Des veuves, des cigarettes, une passeggiata…J’adore. Merci Piero
merci à toi Ugo
« je ne me retourne que rarement quand je quitte quelqu’un.e, peut-être seulement sur les gens que j’aime, ou par pure superstition, je ne me retourne pas – le mieux à en dire c’est que ça n’en vaut pas la peine, ça ne sert à rien, l’écriture oui, l’important c’est l’usage mais je ne parle pas comme ça, ça n’en vaut pas la peine les histoires toujours des histoires, de celles qu’on se raconte ou qu’on raconte aux gens qu’on connaît suffisamment pour savoir que ça va les intéresser « ;
Se retourner n’est pas forcément s’infliger le sort funeste d’Orphée. Raconter le passé à quelqu’un.e même inconnu.e est l’un des moyens de le rendre invisible au futur,de le laisser s’évanouir naturellement. Pascal Quignard en a très bien parlé dans la Grande Librairie mercredi. Il a parlé des morts qui veulent revenir et qu’il convient d’accueillir pour mieux les congédier. Ce n’est pas le statut ( de veuve, de fumeur, d’arriviste…) qui m’a plu dans le texte, c’est le vécu et la façon presque désinvolte de l’évacuer. » Fait chier… » Ben,pourquoi pas si ça soulage…

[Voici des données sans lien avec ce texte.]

(** X10.  Progress is durable: when the progress file may be written, the
    snapshot on disk at the end of a run that reaches the statistics loads
    to exactly the progress value the run ended with, so every file counted
    as successful is recorded on disk. *)
Theorem store_on_disk (env : Env) (w w' : World) (total : nat)
    (exit : loop_exit) (l : Locals)
    (Hwritable : PROGRESS_FILE ∉ denied w)
    (Hrun : main env w = (Summary total exit l, w')) :
  load_progress w' = (Ok (progress l), w').
Proof.
  destruct (main_run env w w' total exit l Hrun)
    as (files & w5 & Hloop & _ & Hd & Hp & _ & _).
  destruct (run_loop_frame env files _ _ _ _ _ Hloop) as (_ & _ & _ & _ & Hsync & _).
  rewrite load_progress_loaded. rewrite Hsync; [reflexivity| |].
  - rewrite Hd. exact Hwritable.
  - rewrite Hp. reflexivity.
Qed.

Lemma store_on_disk_witness :
  load_progress (snd (main (steady_env "/sdcard/a" "5" 5) empty_world))
  = (Ok (progress (final_locals (fst (main (steady_env "/sdcard/a" "5" 5) empty_world)))),
     snd (main (steady_env "/sdcard/a" "5" 5) empty_world)).
Proof.
  apply (store_on_disk (steady_env "/sdcard/a" "5" 5) empty_world _ 1 Exhausted).
  - vm_compute. discriminate.
  - vm_compute. reflexivity.
Defined.

(** X11.  The loop never drops a record: starting from a dictionary, every
    key is still there at the end, either with the value it had or with a
    new record holding the local path of that key; a loaded value that is
    not a dictionary is never changed. *)
Theorem store_grows (env : Env) (w w' : World) (total : nat)
    (exit : loop_exit) (l : Locals)
    (Hrun : main env w = (Summary total exit l, w')) :
  grown (loaded (pfile w)) (progress l).
Proof.
  destruct (main_run env w w' total exit l Hrun) as (files & w5 & Hloop & _).
  destruct (run_loop_frame env files _ _ _ _ _ Hloop) as (_ & _ & _ & _ & _ & Hgrow).
  exact Hgrow.
Qed.

Lemma store_grows_witness :
  grown (loaded (pfile empty_world))
        (progress (final_locals (fst (main (steady_env "/sdcard/a" "5" 5) empty_world)))).
Proof.
  apply (store_grows (steady_env "/sdcard/a" "5" 5) empty_world
           (snd (main (steady_env "/sdcard/a" "5" 5) empty_world)) 1 Exhausted).
  vm_compute. reflexivity.
Defined.

Lemma local_path_of_eq (android_path : string) :
  local_path_of android_path = "android_backup/" +:+ PyStr.lstrip_slash android_path.
Proof.
  unfold local_path_of, rel_path_of, OsPath.join.
  rewrite lstrip_slash_no_leading_slash. reflexivity.
Qed.





(** X13.  A listing file that may not be written ends the run: the
    enumerator returns the empty list whatever the device lists, so [main]
    never gets to the loop and the statistics. *)
Theorem unwritable_listing_ends_run (env : Env) (w : World)
    (Hdenied : FILE_LIST ∈ denied w) :
  fst (get_all_files_from_device env ANDROID_ROOT w) = Ok [] /\
  forall total exit l, fst (main env w) <> Summary total exit l.
Proof.
  assert (Hempty : forall w2, denied w2 = denied w ->
            fst (get_all_files_from_device env ANDROID_ROOT w2) = Ok []).
  { intros w2 Hd. unfold get_all_files_from_device, subprocess_run, write_file_list.
    unfold_M. destruct (adb_find env _ _) as [rc out| |]; cbn; try reflexivity.
    destruct (rc =? 0)%Z; cbn; [|reflexivity].
    rewrite Hd, bool_decide_eq_true_2 by assumption.
    destruct (bool_decide _); reflexivity. }
  split; [apply Hempty; reflexivity|].
  intros total exit l Hsum.
  destruct (main env w) as [o w'] eqn:Hmain. cbn [fst] in Hsum. subst o.
  destruct (main_run env w w' total exit l Hmain)
    as (files & w5 & _ & _ & _ & _ & _ & _ & Hne & w2 & Hd & Hf).
  rewrite Hempty in Hf by assumption. injection Hf as <-. contradiction.
Qed.

Lemma unwritable_listing_ends_run_witness :
  fst (get_all_files_from_device (steady_env "/sdcard/a" "5" 5) ANDROID_ROOT
         listing_protected_world) = Ok [] /\
  forall total exit l,
    fst (main (steady_env "/sdcard/a" "5" 5) listing_protected_world)
      <> Summary total exit l.
Proof.
  apply (unwritable_listing_ends_run (steady_env "/sdcard/a" "5" 5)
           listing_protected_world).
  vm_compute. reflexivity.
Defined.

(** ** Local paths *)

(** X14.  Two remote paths are mirrored at the same local path exactly when
    they agree once their leading slashes are removed; paths listed under
    the remote root therefore never share a local path. *)
Theorem local_path_collisions (p q : string) :
  (local_path_of p = local_path_of q <-> PyStr.lstrip_slash p = PyStr.lstrip_slash q) /\
  (forall r r', local_path_of (ANDROID_ROOT +:+ r) = local_path_of (ANDROID_ROOT +:+ r') ->
                r = r').
Proof.
  split.
  - rewrite !local_path_of_eq. split; [|intros ->; reflexivity].
    intros H. cbn in H. simplify_eq. congruence.
  - intros r r' H.
    assert (ANDROID_ROOT +:+ r = ANDROID_ROOT +:+ r') as E
      by (apply local_path_under_root_inj; eauto).
    cbn in E. simplify_eq. reflexivity.
Qed.

Lemma head_of_cons (c : ascii) (p : string) :
  OsPath.head_of (String c p) =
    match OsPath.head_of p with
    | EmptyString => if Ascii.eqb c PyStr.slash then String c EmptyString else EmptyString
    | h => String c h
    end.
Proof. reflexivity. Qed.

Lemma head_of_app (a b : string) :
  OsPath.head_of b <> EmptyString ->
  OsPath.head_of (a +:+ b) = a +:+ OsPath.head_of b.
Proof.
  intros Hb. induction a as [|c a IH]; [reflexivity|].
  rewrite !string_app_cons, head_of_cons, IH.
  destruct (a +:+ OsPath.head_of b) eqn:E; [|reflexivity].
  destruct a; [rewrite string_app_nil in E; contradiction | discriminate].
Qed.

Lemma head_of_clean_head (p : string) :
  clean_head (Ascii.eqb PyStr.slash) p ->
  clean_head (Ascii.eqb PyStr.slash) (OsPath.head_of p).
Proof.
  destruct p as [|c p]; [auto|]. cbn [clean_head]. intros Hc. rewrite head_of_cons.
  destruct (OsPath.head_of p); [|exact Hc].
  rewrite Ascii.eqb_sym, Hc. exact I.
Qed.

Lemma rstrip_by_nonempty (p : ascii -> bool) (s : string) :
  clean_head p s -> s <> EmptyString -> PyStr.rstrip_by p s <> EmptyString.
Proof.
  destruct s as [|c s]; [contradiction|]. cbn [clean_head]. intros Hc _.
  rewrite rstrip_by_cons. destruct (PyStr.rstrip_by p s); [rewrite Hc|]; discriminate.
Qed.

Lemma startswith_slash_clean (s : string) :
  clean_head (Ascii.eqb PyStr.slash) s -> OsPath.startswith_slash s = false.
Proof.
  destruct s as [|c s]; [reflexivity|]. cbn [clean_head OsPath.startswith_slash].
  rewrite Ascii.eqb_sym. auto.
Qed.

orphique je n’y avais pas pensé (voyez comme on est…) (après pour Pascal Quignard, je ne suis pas certain : par exemple je ne tiens pas à oublier ou congédier le passé non plus que ses fantômes). Merci de la lecture.
que j’aime vous écouter
et puis dans tout ce que j’aime dans votre monologue il y a ça que ne sais pourquoi je trouve parfait « à sa mort j’ai été soulagée mais pas elle, »
Beaucoup aimé ta 12 que j’ai lue ce matin, sentiment de suivre le fil flottant d’un film très visuel aux images puissantes avec bande son constituée de sons réels et de la voix du narrateur.
Un récit discontinu en images mouvantes et changeantes, sensation de plonger dans des mondes qui se succèdent et s’additionnent.
Traveling intérieur. Il est bien ce tour.